I have pretty basic benchmark comparing performance of mutex vs atomic:
const (
numCalls = 1000
)
var (
wg sync.WaitGroup
)
func BenchmarkCounter(b *testing.B) {
var counterLock sync.Mutex
var counter int
var atomicCounter atomic.Int64
b.Run("mutex", func(b *testing.B) {
wg.Add(b.N)
for i := 0; i < b.N; i++ {
go func(wg *sync.WaitGroup) {
for i := 0; i < numCalls; i++ {
counterLock.Lock()
counter++
counterLock.Unlock()
}
wg.Done()
}(&wg)
}
wg.Wait()
})
b.Run("atomic", func(b *testing.B) {
wg.Add(b.N)
for i := 0; i < b.N; i++ {
go func(wg *sync.WaitGroup) {
for i := 0; i < numCalls; i++ {
atomicCounter.Add(1)
}
wg.Done()
}(&wg)
}
wg.Wait()
})
}
Typical output of go test -bench. -benchmem
looks as follows:
BenchmarkCounter/mutex-8 7680 188508 ns/op 618 B/op 3 allocs/op
BenchmarkCounter/atomic-8 38649 31006 ns/op 40 B/op 2 allocs/op
Running escape analysis with go test -gcflags '-m'
show that one allocation in each benchmark iteration (op) belongs with running goroutine:
./counter_test.go:57:17: func literal escapes to heap
./counter_test.go:60:7: func literal escapes to heap
./counter_test.go:72:18: func literal escapes to heap
./counter_test.go:75:7: func literal escapes to heap
(lines 57 and 72 are b.Run()
calls, and lines 60 and 75 are go func()
calls, so exactly 1 call within each of b.N
iteration)
The same analysis shows that variables declared at the beginning of the benchmark function are also moved to heap:
./counter_test.go:21:6: moved to heap: counterLock
./counter_test.go:22:6: moved to heap: counter
./counter_test.go:23:6: moved to heap: atomicCounter
I'm just fine with that. What really bothers me is that I expect alloc/op
measure memory allocations per iteration (b.N
iterations in total). So, for example, one allocation of, say, counterLock
divided by b.N
iterations (7.680 in the benchmark output above) should add 1/7.680 = 0 (rounding division result to closest integer). Same should apply to counter
and atomicCounter
.
However, this is not the case, and I get 3 allocations instead of just 1 for "mutex" benchmark (1 goroutine + counterLock
+ counter
) and 2 for "atomic" (1 goroutine + atomicCounter
). It seems thus that benchmarking logic considers function scope variables (counterLock
, counter
, atomicCounter
) being allocated anew during each of b.N
iterations, not just once at the beginning of BenchmarkCounter()

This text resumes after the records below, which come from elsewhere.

(** C10: what one run of the worker does with the job it claims, when nothing
    interferes.  A job with a deferred failure is failed for good without its
    processor.  Otherwise the processor runs to a result while the worker
    keeps the lease; the lease is then reported once: a value completes the
    job, an error fails it with the text of the error, and for good if the
    processor discarded the retries or the error is unrecoverable.  If a
    renewal failed meanwhile, nothing is reported. *)
Theorem run_once_outcome w i now d s1 n s2 job : backend_ok (store w) → rd_uuid d ≠ EmptyString →
  promote_due_jobs now (store w) = (s1, Ok n) →
  claim_next (wc_worker_id cfg) (wc_lease_duration cfg) now (rd_token d) s1 = (s2, Ok (Some job)) →
  let w1 := begin_claimed cfg processor (w <| store := s2 |>) i PerJob job (rd_clock d O) in
  let '(w', outcome) := run_once cfg processor w i now d in
  match job_deferred_failure job with
  | Some reason =>
      match outcome with
      | Ok (RunFailed f) => job_id f = job_id job ∧ job_state f = Failed ∧ job_failed_reason f = Some reason ∧
                            holder (store w') (job_id job) = None
      | Ok _ => False
      | Err _ => True
      end
  | None =>
      ∃ t result, slots (process cfg d i w1) !! i = Some (Working t) ∧ tk_stage t = Running (Return result) ∧
        holder (store (process cfg d i w1)) (job_id job) = Some (rd_token d) ∧
        if tk_lease_lost t
        then store w' = store (process cfg d i w1) ∧ ∃ msg, outcome = Err (JobLeaseConflict msg)
        else match outcome, result with
             | Ok (RunCompleted j), Ok _ => job_id j = job_id job ∧ job_state j = Completed ∧
                                            holder (store w') (job_id job) = None
             | Ok (RunFailed j), Err e => job_id j = job_id job ∧ job_failed_reason j = Some (error_to_string e) ∧
                 (tk_discard_retry t || is_unrecoverable_job e = true → job_state j = Failed) ∧ holder (store w') (job_id job) = None
             | Err _, _ => True
             | _, _ => False
             end
  end.
Proof. apply run_once_spec. Qed.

. Is this logic correct? Am I missing something here?
EDIT. Investigating memprofile
with pprof
shows allocations for go func()
only:
Starting goroutines is allocating memory for the stack, so your go func
accounts for two allocs per loop, one for the function stack, one for the argument evaluation. I have to check how exactly the memory layout would be, but remember that is is “go expression
”, so your function value and parameters have to be evaluated first. One allocation goes away when you use the (global) wait group with func() {...}()
instead of func(wg *sync.WaitGroup) {...}(&wg)
.
When you have 1,000 goroutines fighting for a mutex, you'll run into lockSlow
/unlockSlow
, which is also not allocation free. you can easily test that with:
b.Run("mutex", func(b *testing.B) {
for i := 0; i < b.N; i++ {
wg.Add(1)
go func(wg *sync.WaitGroup) {
for i := 0; i < numCalls; i++ {
counterLock.Lock()
counter++
counterLock.Unlock()
}
wg.Done()
}(&wg)
wg.Wait()
}
})
That would explain the three and two allocations per loop you are seeing.